**WORK INSTRUCTION:**
Please reproduce, exactly and with nothing else, every line from the one containing "listener n = None /\ evictor n = [] /\" through the last line of the records below.

** EXERCISE DATA follows **

(** ** Every interleaving *)

(** The table and the view are keyed by the peers' ids and never hold the node itself. *)
Record net_ok (self : NodeId) (n : network) : Prop := {
  nk_self : node_id_ (disc n) = self;
  nk_keys : forall id r, known_peers_ (disc n) !! id = Some r -> peer_node_id (info r) = id /\ id <> self;
  nk_listener : forall p, listener n = Some p -> peer_node_id p <> self /\ reachable p = true;
  nk_view : peers_keyed (view n);
  nk_view_self : view n !! self = None;
  nk_reachable : map_Forall (fun _ p => reachable p = true) (view n)
}.

Lemma net_next_ok self ev n n' : net_next ev n = Some n' -> net_ok self n -> net_ok self n'.
Proof.
  intros Hn [Hs Hk Hl Hv Hvs Hr]. destruct ev as [dg ip now wall| |now| |s]; cbn in Hn.
  - destruct (listener n); [done|]. destruct (receive_advert _ _ _ _ _) as [d p] eqn:E. injection Hn as <-.
    apply receive_advert_cases in E as [[-> ->]|(peer & Hne & Hre & -> & Hp)]; [by split|]. rewrite Hs in Hne.
    split; cbn; try done.
    + intros id r [[<- <-]|[_ ?]]%lookup_insert_Some; [done|by apply Hk].
    + intros q ->. by destruct (known_peers_ (disc n) !! _); simplify_eq.
  - destruct (listener n) as [p|] eqn:El; [|done]. injection Hn as <-. destruct (Hl p eq_refl) as [Hne Hre].
    split; cbn; try done.
    + by apply update_peer_keyed.
    + unfold update_peer. by rewrite lookup_insert_ne.
    + by apply map_Forall_insert_2.
  - destruct (evictor n); [|done]. destruct (evict now (disc n)) as [d ps] eqn:E. injection Hn as <-.
    apply evict_spec in E as (Hd & Hkeep & _). split; cbn; try done.
    + by rewrite Hd.
    + intros id r [? _]%Hkeep. by apply Hk.
  - destruct (evictor n) as [|p ps]; [done|]. injection Hn as <-. split; cbn; try done.
    + by apply remove_peer_keyed.
    + unfold remove_peer. by rewrite lookup_delete_None; right.
    + by apply map_Forall_delete.
  - injection Hn as <-. by split.
Qed.

Lemma new_network_ok id port timeout : net_ok id (new_network (new_discovery id port timeout)).
Proof. split; cbn; intros; try done; apply map_Forall_empty. Qed.

(** The view is fit for a scheduler.  Through any interleaving of received datagrams
    (well-formed or not), eviction rounds, notifications and resource updates, it holds peers
    under their own ids, reachable, never the node itself, and the node list a scheduler makes
    of it has no duplicates. *)
Theorem view_fits_scheduler id port timeout n :
  rtc net_step (new_network (new_discovery id port timeout)) n ->
  peers_keyed (view n) /\ view n !! id = None /\
  (forall local, snap_node_id local = id -> NoDup (node_ids local (snapshot (view n)))) /\
  length (peers (snapshot (view n))) = size (view n).
Proof.
  intros Hrun. assert (net_ok id n) as [_ _ _ V S Rc].
  { eapply (rtc_preserve (net_ok id)); [|done|apply new_network_ok].
    intros x y Hx [ev Hev]. by eapply net_next_ok. }
  split_and!; [done|done| |].
  - intros local Hl. apply snapshot_node_ids_distinct; [done|by rewrite Hl].
  - unfold snapshot. simpl. rewrite filter_all; [by rewrite length_fmap, length_iter|].
    apply Forall_forall. intros p ([m q] & -> & Hin%elem_of_iter)%list_elem_of_fmap. by apply (Rc m q).
Qed.
End table.

(** * Sockets *)

(** Whatever [start] ran into, [stop] leaves no socket open and no thread running, and
    threads run exactly when both sockets are usable. *)
Lemma start_stop_balanced socket1 socket2 bind_ret : socket1 <> socket2 \/ socket2 < 0 ->
  let s := start socket1 socket2 bind_ret io_idle in
  io_open (stop s) = ∅ /\ threads_running (stop s) = false /\
  (threads_running s = true <-> 0 <= broadcast_fd_ s /\ 0 <= listen_fd_ s).
Proof.
  intros Hne. unfold start, create_udp_socket.
  destruct (socket1 <? 0) eqn:H1; [split_and!; [done..|simpl; lia]|]. apply Z.ltb_ge in H1.
  rewrite (proj2 (Z.ltb_ge socket1 0)) by done.
  destruct (socket2 <? 0) eqn:H2; [unfold stop; simpl; split_and!; [set_solver|done|lia]|].
  apply Z.ltb_ge in H2. rewrite (proj2 (Z.ltb_ge socket2 0)) by done.
  destruct (bind_ret <? 0); unfold stop; simpl; [split_and!; [set_solver|done|lia]|].
  rewrite !Z.geb_leb, !(proj2 (Z.leb_le 0 _)) by done. split_and!; [set_solver|done|done].
Qed.

(** * Samples *)

Definition sample_disc (id : NodeId) : PeerDiscovery :=
  update_local_resources
    (mkSnapshot id 0 (f32_of_Z 25) (replicate 4 f32_zero) 4096 8192 (f32_of_Z 48) f32_zero 0 0 true)
    (new_discovery id 9001 6000).

Definition sample_advert : list Z := packet_bytes (build_advert (sample_disc "pi-1")).

Lemma advert_roundtrip_witness :
  wire_id "pi-1" = "pi-1" /\
  exists d', receive_advert (sample_advert ++ [7]) "10.0.0.7" 5 9 (new_discovery "pi-0" 9000 6000)
             = (d', Some (advertised_peer (sample_disc "pi-1") "10.0.0.7" 9)).
Proof.
  destruct (advert_roundtrip (sample_disc "pi-1") (new_discovery "pi-0" 9000 6000) "10.0.0.7" 5 9 [7])
    as (_ & H1 & H2).
  - unfold advertised_ok, f32_valid, is_u64. decide_now.
  - split; [apply H1; split; [vm_compute; lia|decide_now]|]. eexists. exact H2.
Defined.

(** The orders of notification the two threads allow: [pi-1] expires, and before the
    eviction thread delivers the loss a fresh advertisement rediscovers it. *)
Definition race : list net_event :=
  [EvReceive sample_advert "10.0.0.7" 0 0; EvNotifyDiscovered;
   EvEvict 7000000000;
   EvReceive sample_advert "10.0.0.7" 7000000001 7; EvNotifyDiscovered;
   EvNotifyLost].

Lemma known_peer_not_announced {IO : IterOrder} dg ip now wall n n' id :
  is_Some (known_peers_ (disc n) !! id) -> net_next (EvReceive dg ip now wall) n = Some n' ->
  view n' = view n /\ is_Some (known_peers_ (disc n') !! id) /\
  forall p, listener n' = Some p -> peer_node_id p <> id.
Proof.
  intros Hk. unfold net_next. destruct (listener n); [done|].
  destruct (receive_advert _ _ _ _ _) as [d p] eqn:E. intros [= <-]. simpl. split; [done|].
  apply receive_advert_cases in E as [[-> ->]|(peer & _ & _ & -> & ->)]; [done|]. simpl.
  split; [rewrite lookup_insert_is_Some; destruct (decide (peer_node_id peer = id)); auto|].
  intros p' Hp <-. destruct Hk as [r Hr]. destruct (known_peers_ (disc n) !! peer_node_id peer) eqn:E;
    simplify_eq.
Qed.

(** The view can lose a live peer for good.  There is an interleaving of the two
    discovery threads after which [pi-1] is known, was heard from after its eviction, no
    notification is pending, and yet the cluster view does not hold it; and no further
    advertisement of it is announced, so only its next timeout can repair the view. *)
Theorem notification_race_hides_live_peer :
  exists n, @net_run IterCanonical race (new_network (new_discovery "pi-0" 9000 6000)) = Some n /\
    is_Some (known_peers_ (disc n) !! "pi-1") /\ view n !! "pi-1" = None /\
    listener n = None /\ evictor n = [] /\
    forall dg ip now wall n', @net_next IterCanonical (EvReceive dg ip now wall) n = Some n' ->
      view n' = view n /\ is_Some (known_peers_ (disc n') !! "pi-1") /\
      forall p, listener n' = Some p -> peer_node_id p <> "pi-1".
Proof.
  destruct (net_run race _) as [n|] eqn:E; [|exfalso; revert E; vm_compute; discriminate].
  assert (option_map (fun n => (bool_decide (is_Some (known_peers_ (disc n) !! "pi-1")),
             bool_decide (view n !! "pi-1" = None), bool_decide (listener n = None),
             match evictor n with [] => true | _ => false end)) (Some n)
          = Some (true, true, true, true)) as H.
  { rewrite <- E. vm_compute. reflexivity. }
  injection H as H1%bool_decide_eq_true H2%bool_decide_eq_true H3%bool_decide_eq_true H4.
  exists n. split_and!; [done..|by destruct (evictor n)|].
  intros dg ip now wall n'. by apply known_peer_not_announced.
Qed.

** End of EXERCISE DATA **

**TASK SOLUTION:**
    listener n = None /\ evictor n = [] /\
    forall dg ip now wall n', @net_next IterCanonical (EvReceive dg ip now wall) n = Some n' ->
      view n' = view n /\ is_Some (known_peers_ (disc n') !! "pi-1") /\
      forall p, listener n' = Some p -> peer_node_id p <> "pi-1".
Proof.
  destruct (net_run race _) as [n|] eqn:E; [|exfalso; revert E; vm_compute; discriminate].
  assert (option_map (fun n => (bool_decide (is_Some (known_peers_ (disc n) !! "pi-1")),
             bool_decide (view n !! "pi-1" = None), bool_decide (listener n = None),
             match evictor n with [] => true | _ => false end)) (Some n)
          = Some (true, true, true, true)) as H.
  { rewrite <- E. vm_compute. reflexivity. }
  injection H as H1%bool_decide_eq_true H2%bool_decide_eq_true H3%bool_decide_eq_true H4.
  exists n. split_and!; [done..|by destruct (evictor n)|].
  intros dg ip now wall n'. by apply known_peer_not_announced.
Qed.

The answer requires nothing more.